The Best Cafés in Stockholm
Joanna Alm started with a one-kilo roaster in 2009 and built one of Europe’s most respected specialty coffee companies from there. She has won the Swedish Roasting Championship three times. Her calm, minimalist café near Mariatorget pairs coffee with pastries from nearby Svedjan Bageri.
When Ester Nordhammar opened this konditori in 1928, Swedish women had held the vote for barely a decade and female business owners were scarce. She employed only women and ran the place until her death in 1961. Crystal lamps, velvet chairs, and princess cakes carry her legacy forward.
Formerly Mellqvist Kaffebar, this Södermalm institution is featured in Stieg Larsson’s Millennium novels as Mikael Blomkvist’s go-to spot and served as the author’s own regular café, too. It serves David Haugaard’s micro-roasted coffee alongside Valhallabageriet pastries and has a sunny terrace.
This specialty roastery on Kungsholmen sources beans directly from South and Central American farmers. Baristas pull espresso with care and provide tasting cards detailing the origin and altitude. Empanadas and medialunas bring Buenos Aires to the North; curious guests try the espresso tonic.
What if dietary restrictions meant no compromise? At this dedicated gluten-free bakery, everything is also oat-free and lactose-free, with many vegan options. Constraints breed creativity here: the choux-semla hybrid merges French pastry technique with Swedish tradition.
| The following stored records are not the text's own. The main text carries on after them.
(* ===== verification/Types.v ===== *)
(** * The data the daemon works on

    Package [types] of the repository: delegations and their undelegations, the
    staking parameters, the signatures the daemon produces, and the small methods
    on them ([HasCovenantQuorum], [GetStakingTime], [MinimumUnbondingTime]).
    A pointer that the code tests against nil, or follows without testing, is an
    [option]; key and signature pointers, which every constructor in the
    repository takes from a successful parse, are the key or signature itself. *)

From S2P Require Import Prelude External ToyLib.
From Stdlib Require Import ZArith Lia String.
From stdpp Require Import base list strings.

#[local] Open Scope Z_scope.

Section types.
Context {L : BtcLib}.

Record CovenantAdaptorSigInfo := mkCovenantAdaptorSigInfo {
  CovenantAdaptorSigInfo_Pk : PublicKey;
  CovenantAdaptorSigInfo_Sigs : list bytes;
}.

Record CovenantSchnorrSigInfo := mkCovenantSchnorrSigInfo {
  CovenantSchnorrSigInfo_Pk : PublicKey;
  CovenantSchnorrSigInfo_Sig : SchnorrSignature;
}.

Record Undelegation := mkUndelegation {
  UnbondingTxHex : string;
  Undelegation_SlashingTxHex : string;
  CovenantSlashingSigs : list (option CovenantAdaptorSigInfo);
  CovenantUnbondingSigs : list (option CovenantSchnorrSigInfo);
  DelegatorUnbondingSig : option BIP340Signature;
}.

Record Delegation := mkDelegation {
  BtcPk : PublicKey;
  FpBtcPks : list PublicKey;
  StartHeight : Z;
  EndHeight : Z;
  TotalSat : Z;
  StakingTxHex : string;
  StakingOutputIdx : Z;
  SlashingTxHex : string;
  UnbondingTime : Z;
  Delegation_CovenantSigs : list (option CovenantAdaptorSigInfo);
  BtcUndelegation : option Undelegation;
}.

Record StakingParams := mkStakingParams {
  ComfirmationTimeBlocks : Z;
  FinalizationTimeoutBlocks : Z;
  MinSlashingTxFeeSat : Z;
  CovenantPks : list PublicKey;
  SlashingAddress : Address;
  CovenantQuorum : Z;
  SlashingRate : LegacyDec;
  MinComissionRate : LegacyDec;
  MinUnbondingTime : Z;
}.

Record CovenantSigs := mkCovenantSigs {
  CovenantSigs_PublicKey : PublicKey;
  StakingTxHash : Hash;
  SlashingSigs : list bytes;
  UnbondingSig : SchnorrSignature;
  SlashingUnbondingSigs : list bytes;
}.

(** A [RelayerEvent] is only passed through. *)
Record TxResponse := mkTxResponse {
  TxResponse_TxHash : string;
  TxResponse_Events : list RelayerEvent;
}.

Record ChainKeyInfo := mkChainKeyInfo {
  ChainKeyInfo_Name : string;
  ChainKeyInfo_Mnemonic : string;
  ChainKeyInfo_PublicKey : PublicKey;
  ChainKeyInfo_PrivateKey : PrivateKey;
}.

(** The Go field types bound the integers of a delegation and of the parameters. *)
Definition wf_Delegation (d : Delegation) : Prop :=
  in_u64 (StartHeight d) /\ in_u64 (EndHeight d) /\ in_u64 (TotalSat d) /\
  in_u32 (StakingOutputIdx d) /\ in_u32 (UnbondingTime d) /\
  slice_ok (Delegation_CovenantSigs d).

Definition wf_StakingParams (p : StakingParams) : Prop :=
  in_u64 (ComfirmationTimeBlocks p) /\ in_u64 (FinalizationTimeoutBlocks p) /\
  in_i64 (MinSlashingTxFeeSat p) /\ in_u32 (CovenantQuorum p) /\ in_u32 (MinUnbondingTime p).

(** ** Quorum tests *)

Definition HasCovenantQuorumOnSlashing (ud : option Undelegation) (quorum : Z) : result bool :=
  ud ← go_deref ud;
  mret (quorum <=? go_len (CovenantUnbondingSigs ud)).

Definition HasCovenantQuorumOnUnbonding (ud : option Undelegation) (quorum : Z) : result bool :=
  ud ← go_deref ud;
  mret (quorum <=? go_len (CovenantUnbondingSigs ud)).

Definition HasAllSignatures (ud : option Undelegation) (covenantQuorum : Z) : result bool :=
  onUnbonding ← HasCovenantQuorumOnUnbonding ud covenantQuorum;
  if (onUnbonding : bool) then HasCovenantQuorumOnSlashing ud covenantQuorum else mret false.

Definition HasCovenantQuorum (d : Delegation) (quorum : Z) : result bool :=
  if quorum <=? u32 (go_len (Delegation_CovenantSigs d))
  then HasAllSignatures (BtcUndelegation d) quorum
  else mret false.

(** ** Timelocks *)

Definition GetStakingTime (d : Delegation) : result Z :=
  let diff := u64 (EndHeight d - StartHeight d) in
  if MaxUint16 <? diff then Panic "invalid delegation in database" else Ok (u16 diff).

Definition MinimumUnbondingTime (p : StakingParams) : Z :=
  sdkmath_Max (MinUnbondingTime p) (FinalizationTimeoutBlocks p).

End types.

(** ** What the methods compute *)

Section facts.
Context {L : BtcLib}.
Implicit Types (d : Delegation) (ud : Undelegation) (p : StakingParams).

Lemma HasAllSignatures_run ud q :
  HasAllSignatures (Some ud) q = Ok (q <=? go_len (CovenantUnbondingSigs ud)).
Proof. cbn. by destruct (q <=? _). Qed.

(** With an undelegation present the quorum test always returns. *)
Lemma HasCovenantQuorum_run d ud q :
  BtcUndelegation d = Some ud ->
  HasCovenantQuorum d q =
  Ok ((q <=? u32 (go_len (Delegation_CovenantSigs d))) &&
      (q <=? go_len (CovenantUnbondingSigs ud))).
Proof.
  intros Hud. unfold HasCovenantQuorum. rewrite Hud, HasAllSignatures_run.
  by destruct (q <=? u32 _).
Qed.

Lemma GetStakingTime_in_range d :
  0 <= EndHeight d - StartHeight d <= MaxUint16 ->
  GetStakingTime d = Ok (EndHeight d - StartHeight d).
Proof.
  unfold MaxUint16. intros H. unfold GetStakingTime.
  rewrite u64_id by (unfold in_u64; lia).
  destruct (Z.ltb_spec MaxUint16 (EndHeight d - StartHeight d)); unfold MaxUint16 in *; [lia|].
  by rewrite u16_id by (unfold in_u16; lia).
Qed.

(** Bitcoin heights are far below [2^63]: there the subtraction that borrows
    lands above [MaxUint16], so a reversed interval is caught. *)
Lemma GetStakingTime_out_of_range d :
  0 <= StartHeight d < 2 ^ 63 -> 0 <= EndHeight d < 2 ^ 63 ->
  ~ (0 <= EndHeight d - StartHeight d <= MaxUint16) ->
  GetStakingTime d = Panic "invalid delegation in database".
Proof.
  unfold MaxUint16. intros Hs He Hr. unfold GetStakingTime.
  destruct (Z.ltb_spec MaxUint16 (u64 (EndHeight d - StartHeight d))) as [|Hle]; [done|].
  exfalso. unfold MaxUint16 in Hle. destruct (Z.lt_ge_cases (EndHeight d) (StartHeight d)).
  - rewrite u64_sub_borrow in Hle; unfold in_u64; lia.
  - rewrite u64_id in Hle; unfold in_u64; lia.
Qed.

Lemma GetStakingTime_range d t : GetStakingTime d = Ok t -> in_u16 t.
Proof.
  unfold GetStakingTime. destruct (_ <? _); [done|]. intros [= <-]. apply u16_range.
Qed.

End facts.

#[export] Hint Resolve GetStakingTime_range : covdb.

(** ** Properties *)

Section properties.
Context {L : BtcLib}.
Implicit Types (d : Delegation) (ud : Undelegation) (p : StakingParams).

(** The undelegation of [d] with other slashing signatures. *)
Definition with_slashing_sigs (d : Delegation) (ud : Undelegation)
    (sigs : list (option CovenantAdaptorSigInfo)) : Delegation :=
  mkDelegation (BtcPk d) (FpBtcPks d) (StartHeight d) (EndHeight d) (TotalSat d)
    (StakingTxHex d) (StakingOutputIdx d) (SlashingTxHex d) (UnbondingTime d)
    (Delegation_CovenantSigs d)
    (Some (mkUndelegation (UnbondingTxHex ud) (Undelegation_SlashingTxHex ud) sigs
             (CovenantUnbondingSigs ud) (DelegatorUnbondingSig ud))).

(** C26: For a delegation with an undelegation, and below [2^32] recorded
    signatures, [HasCovenantQuorum] returns (it does not panic) and answers true
    exactly when both the number of covenant signatures on the slashing
    transaction and the number on the unbonding transaction reach the quorum. *)
Theorem quorum_counts_signatures d ud q :
  BtcUndelegation d = Some ud -> go_len (Delegation_CovenantSigs d) < 2 ^ 32 ->
  exists b, HasCovenantQuorum d q = Ok b /\
    (b = true <-> q <= go_len (Delegation_CovenantSigs d) /\
                  q <= go_len (CovenantUnbondingSigs ud)).
Proof.
  intros Hud Hlen. eexists. split; [by apply HasCovenantQuorum_run|].
  rewrite u32_id by (pose proof (go_len_nonneg (Delegation_CovenantSigs d)); unfold in_u32; lia).
  rewrite andb_true_iff, !Z.leb_le. done.
Qed.

(** The quorum test never looks at the covenant's signatures on the slashing
    transaction of the unbonding output: replacing them by any other list, in
    particular by none, changes no answer.  [HasCovenantQuorumOnSlashing] counts
    [CovenantUnbondingSigs] instead of [CovenantSlashingSigs]. *)
Lemma quorum_ignores_unbonding_slashing_sigs d ud sigs q :
  BtcUndelegation d = Some ud ->
  HasCovenantQuorum (with_slashing_sigs d ud sigs) q = HasCovenantQuorum d q.
Proof.
  intros Hud. rewrite (HasCovenantQuorum_run d ud) by done.
  by erewrite HasCovenantQuorum_run by reflexivity.
Qed.

(** C27: For block heights below [2^63] the staking time is the length of the
    height interval when that is between 0 and 65535, and otherwise, including
    when the unsigned subtraction borrows because the heights are reversed,
    [GetStakingTime] panics. *)
Theorem staking_time_is_interval_or_panic d :
  0 <= StartHeight d < 2 ^ 63 -> 0 <= EndHeight d < 2 ^ 63 ->
  GetStakingTime d =
  (if decide (0 <= EndHeight d - StartHeight d <= MaxUint16)
   then Ok (EndHeight d - StartHeight d)
   else Panic "invalid delegation in database").
Proof.
  intros Hs He. case_decide.
  - by apply GetStakingTime_in_range.
  - by apply GetStakingTime_out_of_range.
Qed.

End properties.

(** *** Runs on concrete values *)

Definition toy_undel (slashingSigs : list (option CovenantAdaptorSigInfo))
    (unbondingSigs : list (option CovenantSchnorrSigInfo)) : Undelegation :=
  mkUndelegation "unbonding" "unbonding-slashing" slashingSigs unbondingSigs None.

Definition toy_del (start stop time : Z) (sigs : list (option CovenantAdaptorSigInfo))
    (u : option Undelegation) : Delegation :=
  mkDelegation [Byte.x11] [[Byte.x21]; [Byte.x22]] start stop 100000 "staking" 0 "slashing" time
    sigs u.

Definition toy_asig (pk : bytes) : option CovenantAdaptorSigInfo :=
  Some (mkCovenantAdaptorSigInfo (pk : PublicKey) []).

Definition toy_ssig (pk : bytes) : option CovenantSchnorrSigInfo :=
  Some (mkCovenantSchnorrSigInfo (pk : PublicKey) ([] : SchnorrSignature)).

Definition toy_complete : Delegation :=
  toy_del 100 200 150 [toy_asig [Byte.x31]; toy_asig [Byte.x32]]
    (Some (toy_undel [] [toy_ssig [Byte.x31]; toy_ssig [Byte.x32]])).

Lemma quorum_counts_signatures_witness :
  exists b, HasCovenantQuorum toy_complete 2 = Ok b /\
    (b = true <-> 2 <= go_len (Delegation_CovenantSigs toy_complete) /\ 2 <= 2).
Proof.
  apply (quorum_counts_signatures toy_complete
           (toy_undel [] [toy_ssig [Byte.x31]; toy_ssig [Byte.x32]]) 2); [reflexivity|].
  reflexivity.
Defined.

(** A delegation without a single signature on its unbonding slashing transaction
    passes for complete. *)
Lemma quorum_ignores_unbonding_slashing_sigs_witness :
  HasCovenantQuorum
    (with_slashing_sigs toy_complete
       (toy_undel [] [toy_ssig [Byte.x31]; toy_ssig [Byte.x32]])
       [toy_asig [Byte.x31]; toy_asig [Byte.x32]]) 2 = HasCovenantQuorum toy_complete 2 /\
  HasCovenantQuorum toy_complete 2 = Ok true.
Proof.
  split; [|reflexivity]. apply quorum_ignores_unbonding_slashing_sigs. reflexivity.
Defined.

Lemma staking_time_is_interval_or_panic_witness :
  GetStakingTime toy_complete = Ok 100 /\
  GetStakingTime (toy_del 200 100 150 [] None) = Panic "invalid delegation in database".
Proof.
  split.
  - rewrite staking_time_is_interval_or_panic by (cbn; lia). reflexivity.
  - rewrite staking_time_is_interval_or_panic by (cbn; lia). reflexivity.
Defined.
Uppsala’s oldest operating café, founded in 1878 by confectioner Erik Ofvandahl, has occupied its Sysslomansgatan address near the cathedral for well over a century. Filter coffee comes with free refills, a tradition called påtår. One specialty is the Linnébakelse: a marzipan pastry bearing the profile of botanist Carl von Linné.
This organic café with tables beneath apple trees serves vegetarian dishes made from scratch, alongside homemade bread and seasonal pastries. The kitchen uses produce from its own greenhouse and garden plots. Alfred Nobel’s 1860s dynamite factory and a swimming spot lie just footsteps away.
The name means “little brother’s” because founder Stefan Berg is the younger sibling of another baker. The space is just as small (just a wooden counter where bakers work in plain sight), but the tosca buns with caramel-coated nuts are worth the queue. The 27-layer croissants remind guests of Paris.